(Stored data)
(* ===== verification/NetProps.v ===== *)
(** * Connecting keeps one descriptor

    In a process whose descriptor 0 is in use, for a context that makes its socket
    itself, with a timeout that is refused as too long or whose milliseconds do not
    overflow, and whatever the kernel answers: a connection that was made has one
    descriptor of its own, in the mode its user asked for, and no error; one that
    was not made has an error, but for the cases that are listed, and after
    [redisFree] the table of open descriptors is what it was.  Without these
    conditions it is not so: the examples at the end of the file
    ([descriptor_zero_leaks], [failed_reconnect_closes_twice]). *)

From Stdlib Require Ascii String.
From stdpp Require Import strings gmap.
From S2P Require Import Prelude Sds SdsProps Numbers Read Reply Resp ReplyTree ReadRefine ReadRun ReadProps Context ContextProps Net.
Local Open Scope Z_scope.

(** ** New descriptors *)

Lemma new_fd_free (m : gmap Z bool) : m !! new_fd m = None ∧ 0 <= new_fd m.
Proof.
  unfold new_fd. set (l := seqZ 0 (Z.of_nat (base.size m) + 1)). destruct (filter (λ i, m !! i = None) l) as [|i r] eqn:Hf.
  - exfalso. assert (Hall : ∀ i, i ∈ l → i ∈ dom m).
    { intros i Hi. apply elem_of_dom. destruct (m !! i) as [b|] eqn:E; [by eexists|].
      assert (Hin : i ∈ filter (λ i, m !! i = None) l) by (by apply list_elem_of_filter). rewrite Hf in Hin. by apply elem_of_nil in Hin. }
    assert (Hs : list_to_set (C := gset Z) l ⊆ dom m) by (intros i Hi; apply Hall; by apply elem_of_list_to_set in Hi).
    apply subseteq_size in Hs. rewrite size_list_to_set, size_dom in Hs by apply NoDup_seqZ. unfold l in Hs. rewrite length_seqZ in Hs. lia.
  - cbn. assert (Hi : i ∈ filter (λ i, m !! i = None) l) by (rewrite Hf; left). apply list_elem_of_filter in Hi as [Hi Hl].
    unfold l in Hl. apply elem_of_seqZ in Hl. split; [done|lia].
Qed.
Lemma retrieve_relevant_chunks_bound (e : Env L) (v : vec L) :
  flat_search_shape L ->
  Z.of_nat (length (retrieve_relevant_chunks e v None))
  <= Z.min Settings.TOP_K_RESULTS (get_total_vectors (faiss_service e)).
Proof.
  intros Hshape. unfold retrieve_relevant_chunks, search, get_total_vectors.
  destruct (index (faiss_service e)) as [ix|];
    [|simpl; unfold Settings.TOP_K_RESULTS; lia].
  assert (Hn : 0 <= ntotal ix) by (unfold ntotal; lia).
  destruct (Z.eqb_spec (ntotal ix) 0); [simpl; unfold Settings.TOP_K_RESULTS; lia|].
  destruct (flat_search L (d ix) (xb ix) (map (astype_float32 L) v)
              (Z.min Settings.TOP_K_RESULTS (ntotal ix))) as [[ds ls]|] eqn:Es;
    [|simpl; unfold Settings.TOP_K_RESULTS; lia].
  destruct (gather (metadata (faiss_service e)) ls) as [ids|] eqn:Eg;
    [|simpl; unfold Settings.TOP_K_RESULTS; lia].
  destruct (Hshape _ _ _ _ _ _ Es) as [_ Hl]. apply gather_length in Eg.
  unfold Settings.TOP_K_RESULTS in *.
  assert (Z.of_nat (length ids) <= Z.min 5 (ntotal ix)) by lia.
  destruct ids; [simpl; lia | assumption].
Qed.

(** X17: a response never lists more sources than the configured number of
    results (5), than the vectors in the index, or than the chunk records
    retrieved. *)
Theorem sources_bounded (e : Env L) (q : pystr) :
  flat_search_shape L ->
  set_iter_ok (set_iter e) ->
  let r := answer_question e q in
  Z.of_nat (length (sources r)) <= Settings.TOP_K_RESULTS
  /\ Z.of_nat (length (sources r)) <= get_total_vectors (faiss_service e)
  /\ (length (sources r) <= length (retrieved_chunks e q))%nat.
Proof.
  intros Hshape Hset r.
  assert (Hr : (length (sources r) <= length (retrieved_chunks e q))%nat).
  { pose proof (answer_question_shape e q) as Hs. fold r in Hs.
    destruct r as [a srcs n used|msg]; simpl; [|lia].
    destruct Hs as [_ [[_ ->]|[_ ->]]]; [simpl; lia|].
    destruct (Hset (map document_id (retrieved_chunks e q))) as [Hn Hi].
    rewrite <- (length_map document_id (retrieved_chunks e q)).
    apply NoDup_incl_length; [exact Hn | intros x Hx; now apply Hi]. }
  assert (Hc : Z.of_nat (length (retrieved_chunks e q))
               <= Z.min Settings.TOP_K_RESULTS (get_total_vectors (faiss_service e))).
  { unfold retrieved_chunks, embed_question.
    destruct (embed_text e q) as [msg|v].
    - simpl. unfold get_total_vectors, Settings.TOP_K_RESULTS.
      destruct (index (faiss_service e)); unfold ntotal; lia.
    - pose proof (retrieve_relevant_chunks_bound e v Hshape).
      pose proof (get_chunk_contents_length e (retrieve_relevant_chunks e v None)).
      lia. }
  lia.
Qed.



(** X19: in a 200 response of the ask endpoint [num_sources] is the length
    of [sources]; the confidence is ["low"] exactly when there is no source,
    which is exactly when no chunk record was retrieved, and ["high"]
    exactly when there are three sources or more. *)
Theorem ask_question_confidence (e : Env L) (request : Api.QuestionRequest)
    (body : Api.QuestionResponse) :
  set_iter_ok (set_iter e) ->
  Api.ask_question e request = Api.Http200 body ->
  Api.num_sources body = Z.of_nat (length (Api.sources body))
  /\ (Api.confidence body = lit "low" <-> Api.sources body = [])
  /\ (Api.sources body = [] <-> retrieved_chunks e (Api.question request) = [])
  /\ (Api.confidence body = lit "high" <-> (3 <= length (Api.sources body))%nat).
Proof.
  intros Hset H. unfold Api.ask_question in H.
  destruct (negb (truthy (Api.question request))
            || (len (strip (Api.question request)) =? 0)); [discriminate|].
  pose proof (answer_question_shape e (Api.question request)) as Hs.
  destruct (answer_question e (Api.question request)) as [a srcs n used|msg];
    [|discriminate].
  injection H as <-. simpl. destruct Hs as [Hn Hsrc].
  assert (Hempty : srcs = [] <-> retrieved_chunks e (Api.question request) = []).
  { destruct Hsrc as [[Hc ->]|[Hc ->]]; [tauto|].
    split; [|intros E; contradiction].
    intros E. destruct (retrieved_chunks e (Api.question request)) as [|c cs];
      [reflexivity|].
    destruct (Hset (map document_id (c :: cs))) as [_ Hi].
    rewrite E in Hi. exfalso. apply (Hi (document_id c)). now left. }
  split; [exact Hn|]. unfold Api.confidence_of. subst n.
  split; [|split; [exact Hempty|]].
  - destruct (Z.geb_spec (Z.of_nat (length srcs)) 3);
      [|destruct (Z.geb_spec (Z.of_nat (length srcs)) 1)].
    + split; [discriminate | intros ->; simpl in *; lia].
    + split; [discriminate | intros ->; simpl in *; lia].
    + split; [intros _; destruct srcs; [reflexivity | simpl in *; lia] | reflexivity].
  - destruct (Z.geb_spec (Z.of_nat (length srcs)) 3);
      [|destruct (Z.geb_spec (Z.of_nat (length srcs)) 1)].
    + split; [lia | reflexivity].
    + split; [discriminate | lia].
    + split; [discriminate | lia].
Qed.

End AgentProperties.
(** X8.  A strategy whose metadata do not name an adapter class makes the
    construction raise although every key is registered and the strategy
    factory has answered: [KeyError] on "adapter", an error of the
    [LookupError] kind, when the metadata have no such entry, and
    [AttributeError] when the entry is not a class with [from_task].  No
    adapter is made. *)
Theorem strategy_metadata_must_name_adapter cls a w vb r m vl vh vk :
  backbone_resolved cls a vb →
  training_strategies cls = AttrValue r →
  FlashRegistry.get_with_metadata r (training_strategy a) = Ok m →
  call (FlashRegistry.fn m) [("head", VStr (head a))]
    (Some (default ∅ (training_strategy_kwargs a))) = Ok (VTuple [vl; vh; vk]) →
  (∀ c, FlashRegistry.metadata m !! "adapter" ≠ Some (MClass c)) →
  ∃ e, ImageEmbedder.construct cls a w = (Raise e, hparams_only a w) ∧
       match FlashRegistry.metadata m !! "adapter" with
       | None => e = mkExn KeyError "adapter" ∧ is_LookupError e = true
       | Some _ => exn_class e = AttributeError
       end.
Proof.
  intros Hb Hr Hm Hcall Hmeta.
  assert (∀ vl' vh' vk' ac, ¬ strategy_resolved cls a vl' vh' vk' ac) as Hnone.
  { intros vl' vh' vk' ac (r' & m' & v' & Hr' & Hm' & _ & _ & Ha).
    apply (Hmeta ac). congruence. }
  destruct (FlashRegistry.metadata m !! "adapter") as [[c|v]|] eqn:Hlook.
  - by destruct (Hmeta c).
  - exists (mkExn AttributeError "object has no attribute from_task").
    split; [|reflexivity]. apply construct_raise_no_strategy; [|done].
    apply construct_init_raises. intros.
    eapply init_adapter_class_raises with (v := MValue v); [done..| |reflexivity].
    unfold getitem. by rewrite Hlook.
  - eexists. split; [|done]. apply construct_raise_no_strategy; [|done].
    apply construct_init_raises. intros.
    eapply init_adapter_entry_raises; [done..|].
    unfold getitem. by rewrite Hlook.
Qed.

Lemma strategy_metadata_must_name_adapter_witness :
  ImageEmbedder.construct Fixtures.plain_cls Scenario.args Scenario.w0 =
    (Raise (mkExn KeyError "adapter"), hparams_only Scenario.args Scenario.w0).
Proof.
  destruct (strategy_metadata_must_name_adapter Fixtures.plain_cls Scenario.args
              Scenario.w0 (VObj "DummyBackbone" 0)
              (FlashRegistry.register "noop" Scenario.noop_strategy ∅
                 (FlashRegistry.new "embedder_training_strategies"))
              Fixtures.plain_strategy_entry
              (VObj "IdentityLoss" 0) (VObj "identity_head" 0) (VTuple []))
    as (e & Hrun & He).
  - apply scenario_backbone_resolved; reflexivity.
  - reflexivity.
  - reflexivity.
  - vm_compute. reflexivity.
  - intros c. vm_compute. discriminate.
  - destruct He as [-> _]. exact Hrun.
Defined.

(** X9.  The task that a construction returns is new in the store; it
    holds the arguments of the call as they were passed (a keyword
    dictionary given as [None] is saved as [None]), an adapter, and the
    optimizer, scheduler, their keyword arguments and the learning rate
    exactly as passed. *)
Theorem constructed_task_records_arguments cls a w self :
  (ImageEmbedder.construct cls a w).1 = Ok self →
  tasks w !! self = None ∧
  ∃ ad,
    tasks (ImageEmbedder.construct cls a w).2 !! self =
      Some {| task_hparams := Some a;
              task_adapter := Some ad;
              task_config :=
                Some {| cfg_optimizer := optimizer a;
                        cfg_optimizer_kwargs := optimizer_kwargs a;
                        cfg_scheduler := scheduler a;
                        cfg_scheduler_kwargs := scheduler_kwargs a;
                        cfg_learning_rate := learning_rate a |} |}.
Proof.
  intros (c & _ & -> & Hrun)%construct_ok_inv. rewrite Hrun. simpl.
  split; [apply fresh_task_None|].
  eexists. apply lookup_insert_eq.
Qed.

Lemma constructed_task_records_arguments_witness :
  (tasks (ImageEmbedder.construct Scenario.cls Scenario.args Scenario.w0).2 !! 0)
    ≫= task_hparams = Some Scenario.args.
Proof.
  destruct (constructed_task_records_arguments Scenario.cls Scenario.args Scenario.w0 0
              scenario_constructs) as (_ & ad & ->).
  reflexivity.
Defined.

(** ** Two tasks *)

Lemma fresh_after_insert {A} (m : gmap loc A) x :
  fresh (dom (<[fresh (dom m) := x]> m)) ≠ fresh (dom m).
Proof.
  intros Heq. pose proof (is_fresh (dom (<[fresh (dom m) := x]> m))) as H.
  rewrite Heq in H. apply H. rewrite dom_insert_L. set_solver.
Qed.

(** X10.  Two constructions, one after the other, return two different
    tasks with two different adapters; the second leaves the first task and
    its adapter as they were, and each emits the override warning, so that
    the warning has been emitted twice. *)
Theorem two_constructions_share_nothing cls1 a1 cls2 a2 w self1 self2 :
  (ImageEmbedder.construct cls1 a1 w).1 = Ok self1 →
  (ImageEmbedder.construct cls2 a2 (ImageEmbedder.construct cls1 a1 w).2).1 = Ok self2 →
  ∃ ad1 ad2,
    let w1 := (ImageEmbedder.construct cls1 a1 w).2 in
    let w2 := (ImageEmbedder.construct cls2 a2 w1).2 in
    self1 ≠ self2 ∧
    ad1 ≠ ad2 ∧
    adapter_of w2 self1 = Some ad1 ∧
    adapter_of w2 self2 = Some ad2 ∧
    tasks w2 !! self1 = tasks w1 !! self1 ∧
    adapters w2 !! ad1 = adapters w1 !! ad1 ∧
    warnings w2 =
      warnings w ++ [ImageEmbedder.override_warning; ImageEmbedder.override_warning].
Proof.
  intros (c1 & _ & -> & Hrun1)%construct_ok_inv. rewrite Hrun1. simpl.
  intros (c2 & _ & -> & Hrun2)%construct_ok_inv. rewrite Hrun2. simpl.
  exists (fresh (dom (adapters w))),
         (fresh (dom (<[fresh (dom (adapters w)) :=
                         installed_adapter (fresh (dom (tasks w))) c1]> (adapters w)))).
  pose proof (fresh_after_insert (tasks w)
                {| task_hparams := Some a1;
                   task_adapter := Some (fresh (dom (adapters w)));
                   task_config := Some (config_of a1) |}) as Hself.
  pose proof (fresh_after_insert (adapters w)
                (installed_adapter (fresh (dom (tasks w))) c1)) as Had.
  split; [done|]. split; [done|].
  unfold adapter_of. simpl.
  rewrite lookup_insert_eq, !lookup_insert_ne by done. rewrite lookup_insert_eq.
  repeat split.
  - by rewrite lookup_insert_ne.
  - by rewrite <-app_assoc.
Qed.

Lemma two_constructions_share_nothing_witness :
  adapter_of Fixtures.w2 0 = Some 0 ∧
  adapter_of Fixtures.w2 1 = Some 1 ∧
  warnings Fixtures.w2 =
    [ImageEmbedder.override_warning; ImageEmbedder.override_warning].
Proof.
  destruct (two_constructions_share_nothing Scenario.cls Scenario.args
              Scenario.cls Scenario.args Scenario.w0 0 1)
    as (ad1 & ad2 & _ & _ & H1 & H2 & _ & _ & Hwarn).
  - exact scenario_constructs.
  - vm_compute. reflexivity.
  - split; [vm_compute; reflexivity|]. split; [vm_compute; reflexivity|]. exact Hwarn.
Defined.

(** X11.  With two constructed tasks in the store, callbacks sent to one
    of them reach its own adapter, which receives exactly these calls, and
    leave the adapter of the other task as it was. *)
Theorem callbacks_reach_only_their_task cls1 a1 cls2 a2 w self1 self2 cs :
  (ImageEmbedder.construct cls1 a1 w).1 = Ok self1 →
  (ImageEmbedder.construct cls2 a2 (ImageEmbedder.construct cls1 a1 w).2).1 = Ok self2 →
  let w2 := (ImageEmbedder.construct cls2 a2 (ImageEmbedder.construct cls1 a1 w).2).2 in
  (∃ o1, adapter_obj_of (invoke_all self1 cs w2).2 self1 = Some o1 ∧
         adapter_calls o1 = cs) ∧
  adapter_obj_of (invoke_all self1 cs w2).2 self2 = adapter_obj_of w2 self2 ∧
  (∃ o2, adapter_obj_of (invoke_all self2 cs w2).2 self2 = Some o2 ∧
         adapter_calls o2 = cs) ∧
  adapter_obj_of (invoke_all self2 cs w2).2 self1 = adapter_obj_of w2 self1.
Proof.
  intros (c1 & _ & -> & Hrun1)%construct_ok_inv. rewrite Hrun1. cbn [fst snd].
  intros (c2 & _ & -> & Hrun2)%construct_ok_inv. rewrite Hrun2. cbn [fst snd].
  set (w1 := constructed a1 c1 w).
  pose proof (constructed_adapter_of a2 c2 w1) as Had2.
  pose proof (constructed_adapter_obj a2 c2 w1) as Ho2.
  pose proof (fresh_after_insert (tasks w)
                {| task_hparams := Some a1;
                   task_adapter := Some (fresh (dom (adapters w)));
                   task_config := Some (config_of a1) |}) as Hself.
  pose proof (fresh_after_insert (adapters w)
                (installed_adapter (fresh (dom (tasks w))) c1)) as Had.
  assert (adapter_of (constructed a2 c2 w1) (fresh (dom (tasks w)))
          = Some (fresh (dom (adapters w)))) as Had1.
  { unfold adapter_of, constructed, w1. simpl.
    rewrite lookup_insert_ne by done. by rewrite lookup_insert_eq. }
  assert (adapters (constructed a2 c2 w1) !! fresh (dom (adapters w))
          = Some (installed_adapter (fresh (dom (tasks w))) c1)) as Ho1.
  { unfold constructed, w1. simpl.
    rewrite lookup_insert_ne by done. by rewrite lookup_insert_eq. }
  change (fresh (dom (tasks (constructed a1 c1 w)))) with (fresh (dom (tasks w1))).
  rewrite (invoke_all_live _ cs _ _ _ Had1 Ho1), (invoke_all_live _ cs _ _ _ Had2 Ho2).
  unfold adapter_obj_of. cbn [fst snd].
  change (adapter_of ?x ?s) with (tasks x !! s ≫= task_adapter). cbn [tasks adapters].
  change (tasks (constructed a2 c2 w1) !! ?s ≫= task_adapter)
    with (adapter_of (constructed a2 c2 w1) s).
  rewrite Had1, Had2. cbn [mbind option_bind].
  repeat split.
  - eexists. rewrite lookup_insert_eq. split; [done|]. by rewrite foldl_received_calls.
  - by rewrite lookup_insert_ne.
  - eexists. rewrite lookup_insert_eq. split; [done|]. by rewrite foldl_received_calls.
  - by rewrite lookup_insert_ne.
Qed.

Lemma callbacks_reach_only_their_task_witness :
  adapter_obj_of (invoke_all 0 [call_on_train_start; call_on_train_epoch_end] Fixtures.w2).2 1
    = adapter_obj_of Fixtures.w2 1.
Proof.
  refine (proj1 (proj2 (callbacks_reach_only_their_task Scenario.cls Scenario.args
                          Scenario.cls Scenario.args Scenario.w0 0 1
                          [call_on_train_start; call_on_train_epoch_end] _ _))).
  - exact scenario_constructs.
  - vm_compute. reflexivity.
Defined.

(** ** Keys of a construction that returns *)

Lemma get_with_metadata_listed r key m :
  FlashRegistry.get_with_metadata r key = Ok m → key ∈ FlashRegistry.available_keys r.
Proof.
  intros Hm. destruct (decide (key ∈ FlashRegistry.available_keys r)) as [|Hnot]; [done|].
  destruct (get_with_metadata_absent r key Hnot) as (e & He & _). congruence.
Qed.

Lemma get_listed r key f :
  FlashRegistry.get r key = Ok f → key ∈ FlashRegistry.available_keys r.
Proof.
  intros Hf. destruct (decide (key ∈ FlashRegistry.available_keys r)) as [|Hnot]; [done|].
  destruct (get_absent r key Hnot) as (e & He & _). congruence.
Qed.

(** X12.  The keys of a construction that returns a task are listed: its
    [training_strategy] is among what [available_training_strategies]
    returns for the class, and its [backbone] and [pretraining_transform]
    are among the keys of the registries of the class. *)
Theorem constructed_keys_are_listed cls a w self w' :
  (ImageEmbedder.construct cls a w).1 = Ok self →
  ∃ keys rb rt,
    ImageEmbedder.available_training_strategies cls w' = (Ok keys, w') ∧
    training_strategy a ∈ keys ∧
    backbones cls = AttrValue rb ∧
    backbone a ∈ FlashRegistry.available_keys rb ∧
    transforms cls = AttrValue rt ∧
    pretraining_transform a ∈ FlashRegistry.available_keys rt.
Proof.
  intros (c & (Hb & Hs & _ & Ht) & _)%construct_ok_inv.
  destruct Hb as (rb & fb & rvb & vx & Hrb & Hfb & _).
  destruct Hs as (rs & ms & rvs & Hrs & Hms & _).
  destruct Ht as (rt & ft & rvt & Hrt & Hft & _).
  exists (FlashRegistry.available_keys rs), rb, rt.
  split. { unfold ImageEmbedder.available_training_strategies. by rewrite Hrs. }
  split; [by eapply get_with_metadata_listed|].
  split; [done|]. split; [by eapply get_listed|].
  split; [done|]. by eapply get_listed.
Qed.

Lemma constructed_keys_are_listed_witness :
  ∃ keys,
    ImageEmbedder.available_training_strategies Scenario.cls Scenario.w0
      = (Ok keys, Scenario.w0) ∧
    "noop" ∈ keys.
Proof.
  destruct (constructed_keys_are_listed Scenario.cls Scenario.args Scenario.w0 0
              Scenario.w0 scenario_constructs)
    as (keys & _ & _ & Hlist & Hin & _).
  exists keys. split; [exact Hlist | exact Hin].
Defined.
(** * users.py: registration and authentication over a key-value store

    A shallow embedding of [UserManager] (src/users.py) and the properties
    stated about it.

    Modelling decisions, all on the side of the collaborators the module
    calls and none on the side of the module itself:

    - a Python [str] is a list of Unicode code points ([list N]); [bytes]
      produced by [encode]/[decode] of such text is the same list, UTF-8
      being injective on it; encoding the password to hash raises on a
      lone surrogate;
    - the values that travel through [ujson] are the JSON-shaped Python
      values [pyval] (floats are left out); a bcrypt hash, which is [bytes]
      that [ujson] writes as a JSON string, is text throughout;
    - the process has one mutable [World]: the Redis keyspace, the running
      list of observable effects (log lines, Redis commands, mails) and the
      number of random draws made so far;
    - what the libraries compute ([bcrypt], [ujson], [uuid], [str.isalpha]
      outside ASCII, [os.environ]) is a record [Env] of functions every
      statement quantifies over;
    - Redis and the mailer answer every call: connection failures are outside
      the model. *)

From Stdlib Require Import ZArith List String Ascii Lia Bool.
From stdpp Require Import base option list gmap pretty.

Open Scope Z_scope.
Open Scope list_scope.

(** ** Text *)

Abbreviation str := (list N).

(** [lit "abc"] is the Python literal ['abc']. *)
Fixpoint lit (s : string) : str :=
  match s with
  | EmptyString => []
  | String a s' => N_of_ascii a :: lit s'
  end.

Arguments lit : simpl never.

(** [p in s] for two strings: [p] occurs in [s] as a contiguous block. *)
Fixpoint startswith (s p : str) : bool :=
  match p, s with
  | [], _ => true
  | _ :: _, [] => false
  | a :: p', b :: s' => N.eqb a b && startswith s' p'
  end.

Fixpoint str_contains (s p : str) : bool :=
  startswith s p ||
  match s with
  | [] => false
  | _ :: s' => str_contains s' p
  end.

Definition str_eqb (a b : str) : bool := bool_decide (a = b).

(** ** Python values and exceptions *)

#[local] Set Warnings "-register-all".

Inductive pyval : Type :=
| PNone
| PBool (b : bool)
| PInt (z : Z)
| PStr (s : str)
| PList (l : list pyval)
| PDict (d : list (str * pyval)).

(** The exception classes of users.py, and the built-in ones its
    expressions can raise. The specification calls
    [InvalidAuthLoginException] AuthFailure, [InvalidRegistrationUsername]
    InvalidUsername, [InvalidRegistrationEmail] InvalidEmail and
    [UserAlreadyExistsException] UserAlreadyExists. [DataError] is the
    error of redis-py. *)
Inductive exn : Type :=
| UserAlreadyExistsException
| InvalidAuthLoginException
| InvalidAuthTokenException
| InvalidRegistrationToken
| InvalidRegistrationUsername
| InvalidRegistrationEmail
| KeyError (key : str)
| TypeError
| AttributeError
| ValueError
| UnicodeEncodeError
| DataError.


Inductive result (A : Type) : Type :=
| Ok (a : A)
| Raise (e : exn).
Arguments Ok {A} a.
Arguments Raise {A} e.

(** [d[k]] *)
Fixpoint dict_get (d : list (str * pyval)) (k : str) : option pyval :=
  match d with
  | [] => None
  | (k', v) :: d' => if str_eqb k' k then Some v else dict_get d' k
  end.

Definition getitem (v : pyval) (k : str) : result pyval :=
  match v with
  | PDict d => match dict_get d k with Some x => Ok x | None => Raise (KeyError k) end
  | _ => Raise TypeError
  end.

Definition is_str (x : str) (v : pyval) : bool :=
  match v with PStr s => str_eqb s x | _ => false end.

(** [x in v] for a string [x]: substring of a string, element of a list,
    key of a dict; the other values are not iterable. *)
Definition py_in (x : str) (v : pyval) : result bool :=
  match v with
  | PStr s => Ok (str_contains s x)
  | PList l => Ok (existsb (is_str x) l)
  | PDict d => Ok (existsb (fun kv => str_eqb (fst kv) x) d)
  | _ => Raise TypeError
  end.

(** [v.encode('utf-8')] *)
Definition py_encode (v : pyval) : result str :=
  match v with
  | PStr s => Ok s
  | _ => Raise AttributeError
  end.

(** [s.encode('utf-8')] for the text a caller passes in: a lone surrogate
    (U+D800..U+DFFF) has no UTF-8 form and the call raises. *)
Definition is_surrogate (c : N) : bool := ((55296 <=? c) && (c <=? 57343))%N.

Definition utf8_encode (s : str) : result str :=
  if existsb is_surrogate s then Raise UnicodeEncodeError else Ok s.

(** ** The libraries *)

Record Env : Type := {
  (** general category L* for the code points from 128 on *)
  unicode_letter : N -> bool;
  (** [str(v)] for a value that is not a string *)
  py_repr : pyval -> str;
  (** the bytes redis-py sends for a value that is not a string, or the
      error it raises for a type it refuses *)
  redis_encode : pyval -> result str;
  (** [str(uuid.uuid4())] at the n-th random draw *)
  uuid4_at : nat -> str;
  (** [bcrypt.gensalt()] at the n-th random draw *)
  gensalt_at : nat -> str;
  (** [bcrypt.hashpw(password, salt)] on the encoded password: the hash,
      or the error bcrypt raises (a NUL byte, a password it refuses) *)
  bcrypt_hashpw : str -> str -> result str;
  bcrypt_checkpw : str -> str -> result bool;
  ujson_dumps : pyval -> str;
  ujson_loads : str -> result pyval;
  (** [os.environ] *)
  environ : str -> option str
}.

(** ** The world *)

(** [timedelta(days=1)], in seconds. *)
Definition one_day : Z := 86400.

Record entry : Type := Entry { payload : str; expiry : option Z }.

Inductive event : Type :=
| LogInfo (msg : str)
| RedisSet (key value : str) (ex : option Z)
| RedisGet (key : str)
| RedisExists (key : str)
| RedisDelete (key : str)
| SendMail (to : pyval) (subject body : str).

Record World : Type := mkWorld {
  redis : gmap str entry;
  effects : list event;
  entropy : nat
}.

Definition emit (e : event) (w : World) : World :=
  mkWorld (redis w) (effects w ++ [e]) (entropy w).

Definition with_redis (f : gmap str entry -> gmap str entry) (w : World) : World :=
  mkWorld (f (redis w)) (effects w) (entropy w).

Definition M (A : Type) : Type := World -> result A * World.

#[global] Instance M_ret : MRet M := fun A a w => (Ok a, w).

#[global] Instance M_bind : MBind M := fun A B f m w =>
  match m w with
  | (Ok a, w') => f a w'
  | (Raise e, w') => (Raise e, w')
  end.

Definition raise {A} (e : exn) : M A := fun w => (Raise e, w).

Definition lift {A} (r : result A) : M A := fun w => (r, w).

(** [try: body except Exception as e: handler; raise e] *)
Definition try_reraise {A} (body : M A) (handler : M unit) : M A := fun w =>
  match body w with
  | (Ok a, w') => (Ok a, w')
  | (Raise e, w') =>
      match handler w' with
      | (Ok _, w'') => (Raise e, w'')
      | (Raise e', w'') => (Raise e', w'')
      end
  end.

[Task details] Using the entries above, give back exactly the line containing "destruct (get_absent r", the line containing "lone surrogate;", and every line between them, and nothing else.

[Finished task]
  destruct (get_absent r key Hnot) as (e & He & _). congruence.
Qed.

(** X12.  The keys of a construction that returns a task are listed: its
    [training_strategy] is among what [available_training_strategies]
    returns for the class, and its [backbone] and [pretraining_transform]
    are among the keys of the registries of the class. *)
Theorem constructed_keys_are_listed cls a w self w' :
  (ImageEmbedder.construct cls a w).1 = Ok self →
  ∃ keys rb rt,
    ImageEmbedder.available_training_strategies cls w' = (Ok keys, w') ∧
    training_strategy a ∈ keys ∧
    backbones cls = AttrValue rb ∧
    backbone a ∈ FlashRegistry.available_keys rb ∧
    transforms cls = AttrValue rt ∧
    pretraining_transform a ∈ FlashRegistry.available_keys rt.
Proof.
  intros (c & (Hb & Hs & _ & Ht) & _)%construct_ok_inv.
  destruct Hb as (rb & fb & rvb & vx & Hrb & Hfb & _).
  destruct Hs as (rs & ms & rvs & Hrs & Hms & _).
  destruct Ht as (rt & ft & rvt & Hrt & Hft & _).
  exists (FlashRegistry.available_keys rs), rb, rt.
  split. { unfold ImageEmbedder.available_training_strategies. by rewrite Hrs. }
  split; [by eapply get_with_metadata_listed|].
  split; [done|]. split; [by eapply get_listed|].
  split; [done|]. by eapply get_listed.
Qed.

Lemma constructed_keys_are_listed_witness :
  ∃ keys,
    ImageEmbedder.available_training_strategies Scenario.cls Scenario.w0
      = (Ok keys, Scenario.w0) ∧
    "noop" ∈ keys.
Proof.
  destruct (constructed_keys_are_listed Scenario.cls Scenario.args Scenario.w0 0
              Scenario.w0 scenario_constructs)
    as (keys & _ & _ & Hlist & Hin & _).
  exists keys. split; [exact Hlist | exact Hin].
Defined.
(** * users.py: registration and authentication over a key-value store

    A shallow embedding of [UserManager] (src/users.py) and the properties
    stated about it.

    Modelling decisions, all on the side of the collaborators the module
    calls and none on the side of the module itself:

    - a Python [str] is a list of Unicode code points ([list N]); [bytes]
      produced by [encode]/[decode] of such text is the same list, UTF-8
      being injective on it; encoding the password to hash raises on a
      lone surrogate;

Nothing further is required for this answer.